::: Data records :::
(* ===== verification/SecPersist.v ===== *)
(** * SecurityEdge's configuration file: internal/config/persist.go and the loading half of config.go

    [Save] and [LoadFile] are those of EdgeProxy but for the document and the
    name of the temporary file, so they are the ones of ConfigPersist.v at
    another [Document]. *)

From S2P Require Import Prelude GoStr GoText GoHttp GoFloat NetIP Config ConfigValidate ConfigEnv ConfigPersist RateLimit SecPolicy Waf SecConfig.

Module SecPersist.
Import Persistence.

(** [os.CreateTemp(dir, ".security-config-*.tmp")] *)
Definition temp_name (path rand : str) : str := (dir_base path).1 ++ ".security-config-" ++ rand ++ ".tmp".

(** A path whose last element cannot be the name of a temporary file. *)
Definition plain (path : str) : Prop := has_prefix (dir_base path).2 ".security-config-" = false.

Lemma temp_foreign path rand : plain path → temp_name path rand ≠ path ∧ temp_name path rand ≠ staging_name path.
Proof.
  unfold plain, temp_name. destruct (dir_base path) as [dir base] eqn:E. cbn [fst snd]. intros Hp.
  apply dir_base_spec in E. subst path. split.
  - intros H. apply (app_inj_1 dir dir) in H as [_ H]; [|done]. subst base. by vm_compute in Hp.
  - unfold staging_name. rewrite !(assoc_L (++)). intros H. apply (f_equal reverse) in H. rewrite !reverse_app in H. by vm_compute in H.
Qed.

#[export] Instance sec_document {U : Unicode} {R : Resolve} {L : WafLib} : Document SecConfig.Config := {|
  doc_validate := SecConfig.Validate; doc_overrides := SecConfig.ApplyEnvironmentOverrides;
  doc_temp := temp_name; doc_plain := plain; doc_temp_foreign := temp_foreign |}.

Section persist.
Context {U : Unicode} {R : Resolve} {L : WafLib}.
Context (encode : SecConfig.Config → option str) (decode : str → option SecConfig.Config) (windows : bool).

Definition readBoundedConfigFile : found → option str := bounded.
Definition readConfigForLoad : str → sys (option (str * option str)) := Persistence.readConfigForLoad.
Definition trimConfigBackups : str → nat → sys () := Persistence.trimConfigBackups.
Definition copyConfigFile : str → str → sys bool := copyFile.

Definition LoadFile (path : str) : sys (str + SecConfig.Config) := Persistence.LoadFile decode path.
Definition Load (env : Environment.environment) (path : str) : sys (str + SecConfig.Config) := Persistence.Load decode env path.
Definition Save (stamp rand path : str) (cfg : SecConfig.Config) : sys (option str) :=
  Persistence.Save encode windows stamp rand path cfg.

End persist.
End SecPersist.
:::
- _Work required_: All lines from the one containing "Definition Save (stamp" through the final line of the records above are to be set down exactly, and no other line is to appear.

- _Worked solution_:
Definition Save (stamp rand path : str) (cfg : SecConfig.Config) : sys (option str) :=
  Persistence.Save encode windows stamp rand path cfg.

End persist.
End SecPersist.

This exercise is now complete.